Over the past decades, semiconductor photocatalysis has attracted considerable attention as an affordable and uncomplicated technology for wastewater treatment. Thus, extensive research has been conducted on nanostructured metal-oxide (MO) semiconductors such as TiO₂ [8,9]. Despite being one of the more commonly employed photocatalytic materials [10], TiO₂ has a relatively wide band gap ranging from 3.0 to 3.3 eV [8,11]. As a result, bare TiO₂ only exhibits photoactivity under UV excitation, making it a disadvantage from this perspective.
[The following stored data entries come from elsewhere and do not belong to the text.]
(** Down to the calls of the hypervisor. *)
Ltac confine :=
  repeat first
    [ apply confined_stop; assumption
    | apply confined_try; [assumption|intros ? ?]
    | apply confined_with_store; [assumption|intros ?]
    | apply confined_stored; assumption
    | apply confined_if
    | progress unfold fail
    | progress cbn zeta ].

(** The bounds of a sanitized request. *)
Ltac minting :=
  match goal with H : sanitize_token_request _ _ = Ok ?q |- _ =>
    destruct q as [c0 secs0]; apply sanitize_Ok in H as (_ & Hc & Hsecs); cbn in Hc, Hsecs
  end.

Lemma handle_confined s r rq : server_ok s → fresh_from (manager s) r.(ids) 0 → confined s.(gate) (handle dbg s r rq).
Proof.
  intros Hs Hf. destruct rq as [p|p|p|p|p|p|p|p|c o|p|i b|j]; cbn [handle].
  - unfold do_execute. confine. apply confined_finished; [done|]. intros h res. apply execute_tool_inner_keeps.
  - unfold do_execute_retry. confine. apply confined_finished; [done|]. intros h res. apply retry_loop_keeps.
  - unfold do_execute_wasi. confine. apply confined_with_tokens; [done..|]. intros m tokens Hm.
    change s.(gate) with (with_manager s m).(gate). apply confined_try; [done|]. intros _ _.
    apply confined_finished; [done|]. intros h res. apply execute_tool_wasi_keeps.
  - unfold do_snapshot_create. confine.
    + case_match; confine.
    + destruct (create_snapshot _ _ _ _ _ _ _ _) as [m res].
      change s.(gate) with (set_hypervisor s (set_snapshots s.(hypervisor) m)).(gate). confine.
  - unfold do_snapshot_rollback. confine. case_match; confine. apply confined_with_tokens; [done..|]. intros m tokens Hm.
    destruct (rollback_snapshot _ _ _) as [[h [rb|e]]|] eqn:Hr; apply rollback_snapshot_keeps in Hr || done.
    all: change s.(gate) with (with_manager s m).(gate); by apply confined_keeps.
  - unfold do_issue_token. confine. minting.
    destruct (issue _ _ _ _ _ _) as [[t m]|] eqn:Hi'; confine. apply confined_manager.
    eapply issue_safe; [exact Hs|by apply (proj1 Hf 0%nat)|exact Hi'|done..|eapply ensure_operator_Ok; eassumption].
  - unfold do_attenuate_token. confine. case_match; confine. minting.
    destruct (attenuate _ _ _ _ _ _ _) as [[t m]|] eqn:Hi'; confine. apply confined_manager.
    eapply attenuate_safe; [exact Hs|by apply (proj1 Hf 0%nat)|exact Hi'|done..].
  - unfold do_fork_and_race. confine. match goal with q : _ * _ * _ |- _ => destruct q as [[base source] semantics] end.
    destruct (fork_and_race _ _ _ _) as [[h res]|] eqn:Hr; [|done]. apply confined_keeps; [done|].
    eapply fork_and_race_keeps, Hr. apply run_branch_keeps.
  - unfold do_instinct_query. confine.
  - unfold do_instinct_register. confine.
  - unfold do_instinct_record_outcome. confine. case_match; confine.
  - unfold do_instinct_import. confine.
Qed.

Lemma served_ok s : served s → server_ok s.
Proof.
  induction 1 as [s key Hm|s r rq s' res Hs IH Hf Hh].
  - split; rewrite Hm; [apply manager_ok_new|]. intros id t Ht. cbn in Ht. by rewrite lookup_empty in Ht.
  - by destruct (handle_confined s r rq IH Hf s' res Hh).
Qed.
End Served.

(** ** What an answer shows *)

Section Answers.
Context `{U : UrlLib} `{C : CryptoLib} `{CL : !CryptoLaws C} `{Zs : ZstdLib} `{Hi : HashIter} `{E : SnapEnv}
  `{Io : InstinctIo} `{G : Guest} `{W : WasiGuest} `{Sch : Scheduler} `{M : McpLib}.

Lemma try_Ok {A} s (r : result A AnyError) k s' (a : Response) :
  try s r k = Some (s', Ok a) → ∃ x, r = Ok x ∧ k x = Some (s', Ok a).
Proof. destruct r; [by eexists|done]. Qed.

(** The profile lists something that covers it. *)
Definition permitted (profile : option CapabilityProfileManifest) (c : Capability) : Prop :=
  ∀ p, profile = Some p → ∃ a, a ∈ p.(capabilities) ∧ allows a c = true.
(** What a client can hold: nothing unlimited, and only what operator and profile list. *)
Definition granted (g : GateConfig) (c : Capability) : Prop :=
  c ≠ AllCaps ∧ (plain c → listed g.(capability_allowlist) c) ∧ permitted g.(capability_profile) c.

Lemma check_permitted_Ok tokens p :
  check_permitted tokens p = Ok () → Forall (λ t, ∃ a, a ∈ p.(capabilities) ∧ allows a t.(tok_capability) = true) tokens.
Proof.
  induction tokens as [|t tokens IH]; cbn; [by constructor|]. destruct (existsb _ _) eqn:He; [|done]. intros H.
  constructor; [|by apply IH]. apply existsb_exists in He as (a & Ha%list_elem_of_In & ?). by exists a.
Qed.

Lemma with_tokens_Ok s r caps parent k s' (a : Response) :
  server_ok s → fresh_from (manager s) r.(ids) 0 → with_tokens s r caps parent k = Some (s', Ok a) →
  ∃ m tokens, k (with_manager s m) tokens = Some (s', Ok a)
    ∧ tok_capability <$> tokens = caps ∧ Forall (granted s.(gate)) caps.
Proof using CL.
  intros Hs Hf. unfold with_tokens.
  destruct (execute_wasi_tokens_minted s.(gate) (manager s) (clock r) r.(ids) caps parent Hs Hf) as (Hm & _ & Hts).
  destruct (execute_wasi_tokens _ _ _ _ _ _) as [m r0]. cbn in Hm, Hts.
  intros (tokens & -> & ([] & Hch & Hk)%try_Ok)%try_Ok. exists m, tokens. split; [done|].
  destruct (Hts tokens eq_refl) as [<- Hreg]. split; [done|]. apply Forall_fmap, Forall_forall. intros t Ht. cbn.
  destruct (safe_registered _ _ t Hm) as [Hall _ Hlist _]; [exact (proj1 (Forall_forall _ _) Hreg t Ht)|].
  split_and!; [done|done|]. intros p Hp. unfold check_tokens_against_active_profile in Hch. cbn [with_manager gate set_hypervisor] in Hch.
  destruct (existsb _ tokens); [done|]. rewrite Hp in Hch. unfold check_tokens_against_profile in Hch.
  destruct (check_tokens_fresh _ _) as [[]|]; [|done]. cbn in Hch.
  destruct (check_permitted tokens p) as [[]|] eqn:Hc; [|done]. apply check_permitted_Ok in Hc.
  exact (proj1 (Forall_forall _ _) Hc t Ht).
Qed.

Lemma read_module_Ok s r path bytes :
  read_module s r path = Ok bytes →
  ∃ canonical, canonicalize r.(disk) path = Ok canonical ∧ is_file r.(disk) canonical = true
    ∧ (∃ dir, dir ∈ s.(gate).(wasm_module_dirs) ∧ comps_prefix (components dir) (components canonical) = true)
    ∧ r.(file_bytes) canonical = Some bytes.
Proof.
  unfold read_module, resolve_wasm_path. destruct (path_is_lexically_allowed _ _); cbn [negb]; [|done].
  destruct (canonicalize _ _) as [p|]; [|done]. destruct (is_file _ p) eqn:Hfile; cbn [negb]; [|done].
  destruct (existsb _ _) eqn:He; [|done]. cbn. destruct (file_bytes r p) as [b|] eqn:Hb; [|done]. intros [= <-].
  exists p. split_and!; [done|done| |done]. apply existsb_exists in He as (d & Hd%list_elem_of_In & ?). by exists d.
Qed.

Lemma memory_preview_held now tokens :
  caller_has_memory_preview now tokens = true →
  ∃ t, t ∈ tokens ∧ (t.(tok_capability) = AllCaps ∨ t.(tok_capability) = MemoryPreview).
Proof.
  intros (t & Ht%list_elem_of_In & [_ Ha]%andb_true_iff)%existsb_exists. exists t. split; [done|].
  destruct (tok_capability t); try done; auto.
Qed.
End Answers.

(** ** The properties *)

Section Theorems.
Context `{U : UrlLib} `{C : CryptoLib} `{CL : !CryptoLaws C} `{Zs : ZstdLib} `{Hi : HashIter} `{E : SnapEnv}
  `{Io : InstinctIo} `{G : Guest} `{W : WasiGuest} `{Sch : Scheduler} `{M : McpLib}.
Variable dbg : Capability → string.


(** Memory is only shown to those who may preview it.  A rollback answer holds at most
    64 bytes of the restored memory, and it holds any only when the caller asked for a
    preview capability that the operator's allowlist covers and the profile permits. *)
Theorem memory_preview_needs_authority (s s' : NexusMcpServer) (r : Reads) (p : SnapshotRollbackParams)
    (id : Uuid) (at_ : DateTime) (ops : nat) (sum : RestoredStateSummary) :
  served dbg s → fresh_from (manager s) r.(ids) 0 →
  do_snapshot_rollback s r p = Some (s', Ok (RRollback id at_ ops (Some sum))) →
  ∃ shown : list byte,
    sum.(preview_base64) = base64_encode shown ∧ length shown = sum.(preview_len) ∧ (sum.(preview_len) ≤ 64)%nat
    ∧ ((0 < sum.(preview_len))%nat →
       ensure_tool_allowed s.(gate) "nexus_snapshot_rollback" = Ok ()
       ∧ (∃ caps, parse_capabilities p.(caller_capabilities) = Ok caps ∧ MemoryPreview ∈ caps)
       ∧ listed s.(gate).(capability_allowlist) MemoryPreview ∧ permitted s.(gate).(capability_profile) MemoryPreview).
Proof using CL.
  intros Hs Hf. unfold do_snapshot_rollback. intros ([] & Htool & ([] & _ & Hrun)%try_Ok)%try_Ok.
  destruct (parse_uuid _); [|done]. apply try_Ok in Hrun as (caps & Hcaps & Hrun).
  destruct (negb _); [done|].
  apply (with_tokens_Ok s r) in Hrun as (m & tokens & Hrun & Hcap & Hg); [|by apply (served_ok dbg)|done].
  destruct (rollback_snapshot _ _ _) as [[h [result|]]|]; [|done..].
  destruct (default false _); [|done]. injection Hrun as _ _ _ _ <-. eexists. split; [reflexivity|]. cbn [restored_state_summary preview_len].
  rewrite length_take. unfold RESTORED_MEMORY_PREVIEW_BYTES.
  destruct (caller_has_memory_preview _ tokens) eqn:Hp; [|by split_and!; [lia..|]; intros ?%Nat.lt_irrefl].
  split_and!; [lia..|]. intros _. split; [done|].
  apply memory_preview_held in Hp as (t & Ht & Hheld).
  assert (t.(tok_capability) ∈ caps) as Hin by (rewrite <- Hcap; by apply list_elem_of_fmap_2).
  destruct (proj1 (Forall_forall _ _) Hg _ Hin) as (Hall & Hlist & Hperm). destruct Hheld as [?|He]; [done|].
  rewrite He in *. split; [by exists caps|]. split; [by apply Hlist|done].
Qed.

(** The tool and the switch of each request. *)
Definition tool_of (rq : Request) : string :=
  match rq with
  | RqExecute _ => "nexus_execute"
  | RqExecuteRetry _ => "nexus_execute_retry"
  | RqExecuteWasi _ => "nexus_execute_wasi"
  | RqSnapshotCreate _ => "nexus_snapshot_create"
  | RqSnapshotRollback _ => "nexus_snapshot_rollback"
  | RqIssueToken _ => "nexus_issue_token"
  | RqAttenuateToken _ => "nexus_attenuate_token"
  | RqForkAndRace _ => "nexus_fork_and_race"
  | RqInstinctQuery _ _ => "nexus_instinct_query"
  | RqInstinctRegister _ => "nexus_instinct_register"
  | RqInstinctRecordOutcome _ _ => "nexus_instinct_record_outcome"
  | RqInstinctImport _ => "nexus_instinct_import"
  end.
Definition switch_of (rq : Request) (g : GateConfig) : result () AnyError :=
  match rq with
  | RqExecuteWasi _ => ensure_wasi_enabled g
  | RqSnapshotCreate _ | RqSnapshotRollback _ => ensure_snapshot_enabled g
  | RqForkAndRace _ => ensure_fork_enabled g
  | RqInstinctQuery _ _ | RqInstinctRegister _ | RqInstinctRecordOutcome _ _ => ensure_instinct_enabled g
  | RqExecute _ | RqExecuteRetry _ | RqIssueToken _ | RqAttenuateToken _ | RqInstinctImport _ => Ok ()
  end.
Lemma require_inv limit state adm last header now :
  limited limit state.(registry) → (∀ id, window_inv (limit id) (state.(rate_limits) !! id) (adm id) last) → last ≤ now →
  ∃ state' answer, require_bearer_token (Some state) header now = (Some state', answer)
    ∧ state'.(registry) = state.(registry)
    ∧ (∀ id, window_inv (limit id) (state'.(rate_limits) !! id)
         (adm id ++ if decide (answer = NextRun (Some id)) then [now] else []) now)
    ∧ (answer = TOO_MANY_REQUESTS → ∃ key info, header ≫= parse_bearer_token = Some key
         ∧ current_snapshot state.(registry) !! sha256_hex_bytes key = Some info
         ∧ info.(rate_limit_rpm) ≤ Z.of_nat (within (now - MINUTE + 1) (now + 1) (adm info.(tenant_id)))).
Proof.
  intros Hlim Hinv Hlast. cbn [require_bearer_token].
  assert (∀ id, window_inv (limit id) (state.(rate_limits) !! id) (adm id ++ []) now) as Hsame.
  { intros id. rewrite app_nil_r. by eapply window_inv_later. }
  destruct (header ≫= parse_bearer_token) as [key|] eqn:Hkey; [|by exists state, UNAUTHORIZED].
  unfold tenant_for_token. destruct (current_snapshot _ !! _) as [info|] eqn:Hinfo; [|by exists state, UNAUTHORIZED].
  unfold rate_limit_blocked. destruct (window_turn _ _ _) as [w blocked] eqn:Hturn.
  destruct (window_turn_inv _ _ _ _ _ _ _ _ (Hinv info.(tenant_id)) Hlast (Hlim _ _ Hinfo) Hturn) as [Hw Hb].
  eexists _, _. split; [reflexivity|]. split; [done|]. split.
  - intros id. cbn [rate_limits]. destruct (decide (id = info.(tenant_id))) as [->|Hne].
    + rewrite lookup_insert_eq. destruct blocked; [by rewrite decide_False by done|by rewrite decide_True by done].
    + rewrite lookup_insert_ne by done. rewrite decide_False by (destruct blocked; congruence). apply Hsame.
  - destruct blocked; [|done]. intros _. exists key, info. split_and!; [done|done|by apply Hb].
Qed.

Lemma serve_inv limit requests : ∀ state adm last auth answers,
  limited limit state.(registry) → (∀ id, window_inv (limit id) (state.(rate_limits) !! id) (adm id) last) →
  StronglySorted Z.le (last :: (snd <$> requests)) → serve (Some state) requests = (auth, answers) →
  ∃ state' last', auth = Some state' ∧ state'.(registry) = state.(registry)
    ∧ (∀ t, Forall (λ x, x ≤ t) (last :: (snd <$> requests)) → last' ≤ t)
    ∧ ∀ id, window_inv (limit id) (state'.(rate_limits) !! id) (adm id ++ admitted id answers) last'.
Proof.
  induction requests as [|[header now] requests IH]; intros state adm last auth answers Hlim Hinv Hsort; cbn [serve].
  { intros [= <- <-]. exists state, last. split_and!; [done|done|by intros t [? _]%Forall_cons|]. intros id. by rewrite app_nil_r. }
  apply StronglySorted_inv in Hsort as [Hsort Hle]. apply Forall_cons in Hle as [Hle _]. cbn in Hle.
  destruct (require_inv limit state adm last header now Hlim Hinv Hle) as (state1 & a & -> & Hreg & Hinv1 & _).
  destruct (serve (Some state1) requests) as [auth1 answers1] eqn:Hs. intros [= <- <-].
  destruct (IH state1 _ now auth1 answers1 ltac:(by rewrite Hreg) Hinv1 Hsort Hs) as (state' & last' & -> & Hreg' & Hlast & Hfin).
  exists state', last'. split_and!; [done|congruence| |].
  - intros t [_ Ht]%Forall_cons. by apply Hlast.
  - intros id. specialize (Hfin id). by rewrite <- app_assoc, <- admitted_cons in Hfin.
Qed.
End Serve.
For this reason, researchers are exploring and developing TiO₂-based photocatalyst systems with an improved visible-light response [10,11]. This effect has been obtained by coupling conducting polymers (PCs) with TiO₂ photocatalysts, improving TiO₂ photocatalytic efficiency [8,12]. However, conjugated polymers and their derivatives can act as photosensitizers and have shown excellent stability due to their extending π-conjugated electron systems. Therefore, the synergistic impact of combining these two types of materials (CPs and TiO₂) to create a composite (CP@TiO₂) may enhance one another and improve photocatalysis features including stability, quick reaction, and recovery [13]. On the other hand, pure TiO₂ is typically considered an insulating material that is known for its high surface area. Hence, incorporating TiO₂ into a CP matrix can lead to synergistic effects and increase the available surface area for electrolyte interactions, potentially improving charge storage and increasing electrical conductivity and electrochemical properties [14]. Understanding the interplay between phase structure and TiO₂ addition is crucial for tailoring materials to meet specific requirements in photocatalyst and energy storage applications.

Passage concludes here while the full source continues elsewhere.